Qu’il s’agisse de ses 29,7 milliards d’euros de bénéfice au 1er trimestre 2017 ou de son rachat de Whole Foods pour 12,3 milliards d’euros, en juin, Amazon a, ces dernières mois, provoqué une prise de conscience généralisée du secteur du commerce. Il sait désormais que pour survivre, il doit évoluer.

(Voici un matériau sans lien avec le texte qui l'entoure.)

(* ===== verification/TimerRunner.v ===== *)
(** * socket/monitor/runner.h and runner.cpp: [tTask] and [tRunner]

    Tasks to be run at a time, once or again and again.  The steps here are
    whole calls: a [post], a [cancel], and the two halves of a round of [Run]
    between which the collected tasks run and any number of posts and
    cancellations happen.  [TimerSteps] cuts them at the locks and says what
    holds of the threads then; this coarser model is what the listener's, which
    has one thread that posts at a time, is built on.  Times are nanoseconds of the
    clock, so that the fraction of a millisecond a [double] has is kept;
    durations are milliseconds. *)
From Stdlib Require Import ZArith Lia.
From stdpp Require Import base tactics numbers list gmap sets sorting.
From S2P Require Import Prelude.
From S2P Require Import TaskRunner.

Open Scope Z_scope.

Definition TIMERTASK_ONCE : Z := 0.
Definition TIMERTASK_REPEATED : Z := 1.
Definition kTypeMask : Z := 0xff.
Definition kLeastDuration : Z := 10.

(** Milliseconds as nanoseconds. *)
Definition ms (d : Z) : Z := d * 1000000.

Record tTask := MkTimed {
  tid : Z;
  runat : Z;
  duration : Z;
  kind : Z;
  tfn : bool;
  closure : bool;
  dispose : bool;
}.

#[export] Instance tTask_eq_dec : EqDecision tTask.
Proof. solve_decision. Defined.

(** The constructor, at the time [now]. *)
Definition tTask_new (now duration kind : Z) (tfn closure dispose : bool) : tTask :=
  MkTimed (-1) (now + ms duration) duration kind tfn closure dispose.

Definition Nil : tTask := tTask_new 0 0 0 false false false.

Definition with_id (i : Z) (t : tTask) : tTask := MkTimed i (runat t) (duration t) (kind t) (tfn t) (closure t) (dispose t).
Definition with_runat (r : Z) (t : tTask) : tTask := MkTimed (tid t) r (duration t) (kind t) (tfn t) (closure t) (dispose t).

(** [std::priority_queue] with [tTask::Greater]: the earliest task is the top. *)
Fixpoint push (t : tTask) (heap : list tTask) : list tTask :=
  match heap with
  | [] => [t]
  | u :: heap => if decide (runat t < runat u) then t :: u :: heap else u :: push t heap
  end.

Inductive State := IDLE | WORK.

Record tRunner := MkTRunner {
  timer_ : Z;                      (** milliseconds it was last armed with; 0 is off *)
  heap : list tTask;
  id_ : Z;
  marks_ : gset Z;
  tstate : State;
  events : Z;                      (** the notifier's counter *)
  running : option (list tTask);   (** what a round of [Run] has collected *)
  trun : list tTask;               (** collected to be run so far *)
  disposed : list tTask;           (** disposed of so far *)
}.

Definition tRunner_new : tRunner := MkTRunner 0 [] 0 ∅ IDLE 0 None [] [].

Definition post (task : tTask) (s : tRunner) : Z * tRunner :=
  let '(MkTRunner tm h i mk st ev ru tr di) := s in
  if tfn task || closure task then
    let i := s32 (i + 1) in
    let task := with_id i task in
    let mk := {[i]} ∪ mk in
    let h := push task h in
    if decide (duration task < kLeastDuration) then
      (i, MkTRunner tm h i mk st (ev + kNotifyOne) ru tr di)
    else
      match st with
      | IDLE => (i, MkTRunner (duration task) h i mk WORK ev ru tr di)
      | WORK =>
          match h with
          | top :: _ =>
              if decide (runat top = runat task) then (i, MkTRunner (duration task) h i mk WORK ev ru tr di)
              else (i, MkTRunner tm h i mk WORK ev ru tr di)
          | [] => (i, MkTRunner tm h i mk WORK ev ru tr di)
          end
      end
  else (-1, MkTRunner tm h i mk st (ev + kNotifyOne) ru tr di).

Même si c’était redouté, cela devait arrivé. Les grands acteurs du e-commerce (Amazon, Alibaba…) ont décidé d’investir le monde du commerce physique, en rachetant des acteurs traditionnels ou en passant des accords avec eux. Ces mouvements majeurs préfigurent un nouveau bouleversement dans ce secteur, qui ne va pas avoir d’autre choix que d’accélérer une mue à peine entamée vers ce que l’on appelle aujourd’hui le « commerce unifié ». Les « retailers » traditionnels vont devoir, à marche forcée, intégrer des services digitaux connectés sensés améliorer l’expérience des consommateurs, sous peine d’afficher prochainement des résultats décevants, voire de connaître le sort malheureux d’un Toys R Us, qui a déposé le bilan cette année. Mais cette menace est aussi pour eux une formidable opportunité.
Avec 8 milliards d’euros de chiffre d’affaires, Amazon est devenu, en 2016, le premier distributeur non alimentaire français devant Leroy Merlin. L’entreprise a réalisé plus de ventes non alimentaires que Leclerc et Carrefour dans leurs hypermarchés. Sans pour autant avoir le moindre magasin physique ! Mais si on replace ces 8 milliards dans un contexte plus large, ils ne représentent, par exemple, que 10 % du chiffre d’affaires total des deux premiers acteurs français que sont Carrefour et Leclerc. L’immense majorité des revenus continue donc bien de se faire off line. Ce qui laisse penser que, même s’ils sont attaqués, les grands de la distribution sont encore relativement protégés. Cet état de fait est pourtant en train de prendre fin (lire aussi la chronique : « Les 3 mutations qui révolutionnent le secteur du commerce et de la distribution« ).
Demain, où irez-vous ?
Le rachat, le 16 juin dernier, par Amazon de l’enseigne de distribution alimentaire Whole Foods pour 12,2 milliards d’euros a marqué une étape, à plusieurs titres. Le géant américain acquiert une enseigne alimentaire, qui plus est spécialisée dans le bio, et fait ainsi son entrée dans la distribution physique. Quel est le rationnel ? Il est double : d’une part le magasin reste encore le lieu où la majorité des achats sont réalisés, si l’on veut croître, cela suppose donc d’intégrer des magasins ; d’autre part la logique du digital (qualité d’exécution du service irréprochable), et les nouveaux services qu’il offre, vont pouvoir s’appliquer au magasin, ce qui sera profitable pour les consommateurs.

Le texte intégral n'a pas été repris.